Single-cell sequencing for the molecular identity involved in zinc therapy for spinal cord injury

Abstract

AbstractSpinal cord injury (SCI) is a severe traumatic neurological condition often caused by car accidents, violent impacts, or unintentional falls and can have devastating consequences for the patient. SCI include primary and secondary injuries. Followed by primary injury, and secondary injuries including inflammatory responses and oxidative stress, which exacerbate the disease process of SCI. Therefore, the treatment of SCI, especially the suppression of secondary injuries, is a major focus of attention in the field of neuroscience. In previous studies, we have demonstrated that zinc therapy can exert neuroprotective effects in mice after acute SCI, including reducing the inflammatory response in the central nervous system, decreasing the neuronal apoptosis and downregulating oxidative stress at the region of injury.
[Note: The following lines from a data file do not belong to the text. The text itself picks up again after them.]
(* ===== verification/UserSets.v ===== *)
(** * Ancestors and descendants of users and groups (mbd.grp.c, mbd.misc.c)

    For every user and every group of users mbatchd keeps the sets of its parents,
    ancestors, children and descendants, which decide to whose slots a job counts.
    [addUserData] makes the record of a user, [uDataGroupCreate] marks the groups, and
    [setuDataCreate] fills the sets on a walk through each group ([traverseGroupTree]). Sets
    are shared: a group that stands for all users has [allUsersSet] itself as its
    children, and observers of this set tell the groups above of new users. Therefore the
    sets are in a store, and a record has references into it.

    [None] is an access outside of an array or a set, or through a null pointer. Memory is not freed. *)

From S2P Require Import Prelude CLib Accounting Xdr LsbXdr BitSet Groups.

Inductive field := Children | Descendants | Parents | Ancestors.

(** The global sets, and those that belong to a record. *)
Inductive setref := AllUsers | AllGroups | AllAncestors | Field (u : ptr) (f : field).

#[export] Instance field_eq_dec : EqDecision field. Proof. solve_decision. Defined.
#[export] Instance setref_eq_dec : EqDecision setref. Proof. solve_decision. Defined.

Definition field_code (f : field) : Z := match f with Children => 0 | Descendants => 1 | Parents => 2 | Ancestors => 3 end.
Definition setref_code (r : setref) : Z + Z * Z :=
  match r with AllUsers => inl 0 | AllGroups => inl 1 | AllAncestors => inl 2 | Field u f => inr (u, field_code f) end.
Definition code_field (z : Z) : field := if z =? 0 then Children else if z =? 1 then Descendants else if z =? 2 then Parents else Ancestors.
Definition code_setref (c : Z + Z * Z) : setref :=
  match c with inl 0 => AllUsers | inl 1 => AllGroups | inl _ => AllAncestors | inr (u, f) => Field u (code_field f) end.

#[export] Instance setref_countable : Countable setref.
Proof. apply (inj_countable' setref_code code_setref). by intros [| | |u []]. Defined.

(** [struct uData]: the fields for groups. *)
Record uData := UData {
  user : cstr; uDataIndex : Z; flags : Z; gdata : option gData;
  children : option setref; descendants : option setref; parents : option setref; ancestors : option setref }.

(** The hash table of users, their records, the table [uDataPtrTb] up to [_cur_], the sets,
    and the sets that the observers of [allUsersSet] have in [extra]. *)
Record ustate := UState {
  uDataList : gmap cstr ptr; records : gmap ptr uData; base : list ptr; tab_size : Z;
  sets : gmap setref LS_BITSET_T; all_observers : list (option setref) }.

Definition set_records (f : gmap ptr uData -> gmap ptr uData) (st : ustate) : ustate :=
  UState (uDataList st) (f (records st)) (base st) (tab_size st) (sets st) (all_observers st).
Definition set_sets (f : gmap setref LS_BITSET_T -> gmap setref LS_BITSET_T) (st : ustate) : ustate :=
  UState (uDataList st) (records st) (base st) (tab_size st) (f (sets st)) (all_observers st).
Definition upd_record (u : ptr) (f : uData -> uData) : ustate -> ustate := set_records (alter f u).

Definition field_of (f : field) (d : uData) : option setref :=
  match f with Children => children d | Descendants => descendants d | Parents => parents d | Ancestors => ancestors d end.
Definition set_field (f : field) (r : option setref) (d : uData) : uData :=
  let '(UData n i fl g c de p a) := d in
  match f with
  | Children => UData n i fl g r de p a | Descendants => UData n i fl g c r p a
  | Parents => UData n i fl g c de r a | Ancestors => UData n i fl g c de p r
  end.
Definition set_flags (h : Z -> Z) (d : uData) : uData :=
  let '(UData n i fl g c de p a) := d in UData n i (h fl) g c de p a.
Definition set_gdata (g : gData) (d : uData) : uData :=
  let '(UData n i fl _ c de p a) := d in UData n i fl (Some g) c de p a.

(** The set that a field points to. *)
Definition ref_of (st : ustate) (u : ptr) (f : field) : option setref := records st !! u ≫= field_of f.

Definition USER_UPDATE : Z := 0x002.
Definition USER_ALL : Z := 0x020.

(** mbd.init.c: the table and the sets at the start. *)
Definition ustart : ustate :=
  UState ∅ ∅ [] MAX_GROUPS
    (<[AllUsers := setAllowObservers (setCreate MAX_GROUPS)]> (<[AllGroups := setCreate MAX_GROUPS]> {[AllAncestors := setCreate MAX_GROUPS]})) [].

(** ** Sets of records *)

Definition getIndexByuData (st : ustate) (u : ptr) : Z := from_option uDataIndex (-1) (records st !! u).

(** An index equal to the size passes the test; what lies behind the table is taken to be null. *)
Definition getuDataByIndex (st : ustate) (index : Z) : ptr :=
  if tab_size st <? index then NULL else default NULL (base st !! Z.to_nat index).

Definition add_plain (r : setref) (u : ptr) (st : ustate) : option (Z * ustate) :=
  add_notify (Some (getIndexByuData st)) id (fun st => sets st !! r) (fun s => set_sets <[r := s]>) [] u st.

(** The callback of the observers. The sets that they fill have no observers. *)
Definition userSetOnNewUser (extra : option setref) (event : LS_BITSET_EVENT_T) (st : ustate) : option ustate :=
  match extra with
  | Some r => '(_, st) ← add_plain r (entry event) st; Some st
  | None => Some st
  end.

Definition observers_of (r : setref) (st : ustate) : list (LS_BITSET_OBSERVER_T ustate) :=
  if bool_decide (r = AllUsers)
  then (fun extra => setObserverCreate None [(LS_BITSET_EVENT_ENTER, userSetOnNewUser extra)]) <$> all_observers st else [].

(** [setAddElement(set, u)]; the result is -1 when the pointer to the set is null. *)
Definition add_to (r : option setref) (u : ptr) (st : ustate) : option ustate :=
  match r with
  | None => Some st
  | Some r =>
      '(_, st) ← add_notify (Some (getIndexByuData st)) id (fun st => sets st !! r) (fun s => set_sets <[r := s]>) (observers_of r st) u st;
      Some st
  end.

Definition remove_from (r : setref) (u : ptr) (st : ustate) : option ustate :=
  s ← sets st !! r;
  x ← setRemoveElement (Some (getIndexByuData st)) id s u;
  Some match x with inl _ => st | inr s => set_sets <[r := s]> st end.

(** [setIsMember(set, u)] *)
Definition in_set (st : ustate) (r : option setref) (u : ptr) : option Z :=
  match r with
  | None => Some 0
  | Some r => s ← sets st !! r; setIsMember (Some (getIndexByuData st)) id s u
  end.

(** [setOperate(dest, src, LS_SET_UNION)] looks into both sets. *)
Definition union_into (dest src : option setref) (st : ustate) : option ustate :=
  d ← dest; s ← src; ds ← sets st !! d; ss ← sets st !! s;
  Some (set_sets <[d := setOperate ds ss LS_SET_UNION]> st).

(** The records in a set, in the order of an iteration. *)
Definition records_in (st : ustate) (r : option setref) : option (list ptr) :=
  r ← r; s ← sets st !! r; each_object (Some (getuDataByIndex st)) s.

Definition foldM {A S} (f : A -> S -> option S) (l : list A) (s : S) : option S :=
  foldl (fun s a => s ← s; f a s) (Some s) l.

(** Makes the set of a field when it has none. *)
Definition check_field (u : ptr) (f : field) (st : ustate) : option ustate :=
  d ← records st !! u;
  Some match field_of f d with
       | Some _ => st
       | None => upd_record u (set_field f (Some (Field u f))) (set_sets <[Field u f := setCreate MAX_GROUPS]> st)
       end.

Definition checkuDataSet (u : ptr) (st : ustate) : option ustate :=
  st ← check_field u Children st; st ← check_field u Descendants st; st ← check_field u Parents st; check_field u Ancestors st.

(** ** Records of users *)

Definition uDataTableAddEntry (u : ptr) (st : ustate) : ustate :=
  let size := if tab_size st <=? Z.of_nat (length (base st)) then 2 * tab_size st else tab_size st in
  UState (uDataList st) (records st) (base st ++ [u]) size (sets st) (all_observers st).

Definition others : cstr := lit "others".

(** A new user becomes a member of all groups that stand for everybody. *)
Definition join_group (u g : ptr) (st : ustate) : option ustate :=
  st ← check_field u Parents st;
  st ← check_field u Ancestors st;
  st ← add_to (ref_of st u Parents) g st;
  st ← add_to (ref_of st u Ancestors) g st;
  match ref_of st g Ancestors with
  | Some r => union_into (ref_of st u Ancestors) (Some r) st
  | None => Some st
  end.

(** The end of [addUserData]; the limits of the user are not part of this state. *)
Definition enter_user (u : ptr) (username : cstr) (config : bool) (st : ustate) : option ustate :=
  let st := upd_record u (fun d => UData username (Z.of_nat (length (base st))) (if config then Z.lor (flags d) USER_UPDATE else flags d)
                                     (gdata d) (children d) (descendants d) (parents d) (ancestors d)) st in
  let st := uDataTableAddEntry u st in
  let st := UState (<[username := u]> (uDataList st)) (records st) (base st) (tab_size st) (sets st) (all_observers st) in
  d ← records st !! u;
  if negb (has (flags d) USER_GROUP) && negb (strstr username others) then
    st ← add_to (Some AllUsers) u st;
    gs ← records_in st (Some AllGroups);
    foldM (join_group u) gs st
  else Some st.

Definition addUserData (username : cstr) (override config : bool) (st : ustate) : option (ptr * ustate) :=
  match uDataList st !! username with
  | Some u => if override then st ← enter_user u username config st; Some (u, st) else Some (u, st)
  | None =>
      let u := Z.of_nat (size (records st)) + 1 in
      let st := set_records <[u := UData [] (-1) 0 None None None None None]> st in
      st ← enter_user u username config st; Some (u, st)
  end.

Definition getUserData (name : cstr) (st : ustate) : option (ptr * ustate) :=
  match uDataList st !! name with
  | Some u => Some (u, st)
  | None => addUserData name false false st
  end.

(** ** Groups *)

Definition USER_GROUP_IS_ALL_USERS (g : gData) : bool := (length (subgroups g) =? 0)%nat && (length (members g) =? 0)%nat.

Definition delete_set (r : option setref) (st : ustate) : ustate :=
  match r with Some r => set_sets (delete r) st | None => st end.

Definition group_create (g : gData) (st : ustate) : option ustate :=
  '(u, st) ← getUserData (group g) st;
  let st := upd_record u (set_flags (fun f => Z.lor f USER_GROUP)) st in
  st ← remove_from AllUsers u st;
  st ← (if USER_GROUP_IS_ALL_USERS g then
          let st := upd_record u (set_flags (fun f => Z.lor f USER_ALL)) st in
          let st := delete_set (ref_of st u Children) st in
          let st := delete_set (ref_of st u Descendants) st in
          let st := upd_record u (fun d => set_field Descendants (Some AllUsers) (set_field Children (Some AllUsers) d)) st in
          add_to (Some AllGroups) u st
        else Some st);
  Some (upd_record u (set_gdata g) st).

Definition uDataGroupCreate (usergroups : list gData) : ustate -> option ustate := foldM group_create usergroups.

Record uStackEntry := Entry { myGData : gData; myUData : ptr; parentUData : ptr }.

(** A member of the group whose record is [cur]. *)
Definition add_member (cur : ptr) (name : cstr) (st : ustate) : option ustate :=
  '(u, st) ← getUserData name st;
  st ← checkuDataSet u st;
  st ← add_to (ref_of st u Parents) cur st;
  st ← add_to (ref_of st u Ancestors) cur st;
  st ← union_into (ref_of st u Ancestors) (ref_of st cur Ancestors) st;
  st ← add_to (ref_of st cur Children) u st;
  add_to (ref_of st cur Descendants) u st.

(** A subgroup: as a member, and it is put on the stack. *)
Definition add_subgroup (cur : ptr) (g : gData) (x : list uStackEntry * ustate) : option (list uStackEntry * ustate) :=
  let '(uStack, st) := x in
  '(sub, st) ← getUserData (group g) st;
  if MAX_GROUPS <=? Z.of_nat (length uStack) then None
  else
    st ← add_member cur (group g) st;
    Some (uStack ++ [Entry g sub cur], st).

(** The first loop, which goes through the stack from its bottom while it grows. *)
Fixpoint walk_down (fuel : nat) (uStack : list uStackEntry) (cur : nat) (st : ustate) : option (list uStackEntry * ustate) :=
  match fuel with
  | O => None
  | S fuel =>
      match uStack !! cur with
      | None => Some (uStack, st)
      | Some e =>
          st ← checkuDataSet (myUData e) st;
          st ← foldM (add_member (myUData e)) (members (myGData e)) st;
          '(uStack, st) ← foldM (add_subgroup (myUData e)) (subgroups (myGData e)) (uStack, st);
          walk_down fuel uStack (S cur) st
      end
  end.

(** The second loop, from the top down to the entry above the bottom. *)
Definition pass_up (e : uStackEntry) (st : ustate) : option ustate :=
  st ← checkuDataSet (parentUData e) st;
  union_into (ref_of st (parentUData e) Descendants) (ref_of st (myUData e) Descendants) st.

Definition traverseGroupTree (grp : gData) (st : ustate) : option ustate :=
  '(u, st) ← getUserData (group grp) st;
  '(uStack, st) ← walk_down (S (Z.to_nat MAX_GROUPS)) [Entry grp u NULL] 0 st;
  foldM pass_up (rev (tail uStack)) st.

(** The body of the first loop of [setuDataCreate]. *)
Definition walk_record (u : ptr) (st : ustate) : option ustate :=
  d ← records st !! u;
  if has (flags d) USER_GROUP && negb (starts_with others (user d)) then g ← gdata d; traverseGroupTree g st else Some st.

(** The table can grow during the loop. *)
Fixpoint each_record (fuel : nat) (i : nat) (f : ptr -> ustate -> option ustate) (st : ustate) : option ustate :=
  match base st !! i with
  | None => Some st
  | Some u => match fuel with O => None | S fuel => st ← f u st; each_record fuel (S i) f st end
  end.

(** [! u->flags & USER_GROUP] is [(! u->flags) & USER_GROUP]: the user has no flag at all. *)
Definition join_all (u : ptr) (st : ustate) : option ustate :=
  d ← records st !! u;
  st ← (if flags d =? 0 then
          gs ← records_in st (Some AllGroups);
          foldM (fun g st => st ← add_to (ref_of st u Parents) g st; add_to (ref_of st u Ancestors) g st) gs st
        else Some st);
  if has (flags d) USER_ALL then
    match ref_of st u Ancestors with
    | None => Some st
    | Some r =>
        gs ← records_in st (Some r);
        foldM (fun a st =>
                 b ← in_set st (Some AllAncestors) a;
                 if b =? 0 then
                   add_to (Some AllAncestors) a
                     (UState (uDataList st) (records st) (base st) (tab_size st) (sets st) (all_observers st ++ [ref_of st a Descendants]))
                 else Some st) gs st
    end
  else Some st.

Definition setuDataCreate (fuel : nat) (st : ustate) : option ustate :=
  st ← each_record fuel 0 walk_record st; each_record fuel 0 join_all st.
However, little is known about how zinc therapy systematically alleviates SCI. Here, we have systematically analysed and mapped the single-cell atlas of the spinal cord in mice with SCI treated by zinc therapy, which provides a systematic analysis of the transcriptome of individual cells in the spinal cord. Among the results, we found that zinc therapy-induced alterations in the IL-17 inflammatory pathway and produced immune heterogeneity in microglia which are the inherent immune cells in the central nervous system. By cell subpopulations clustering analysis, we defined seven microglia subpopulations in zinc-therapy spinal cord tissue and identified the presence of novel VEGFA+ microglia. This finding presents that the microglia subpopulations affected by zinc therapy may have the potential to promote angiogenesis, which is a potential mechanism for the treatment of SCI. In conclusion, this study maps/reveals the transcriptomic of zinc therapy for the treatment of acute SCI with unprecedented resolution and provides a molecular basis for the clinical application.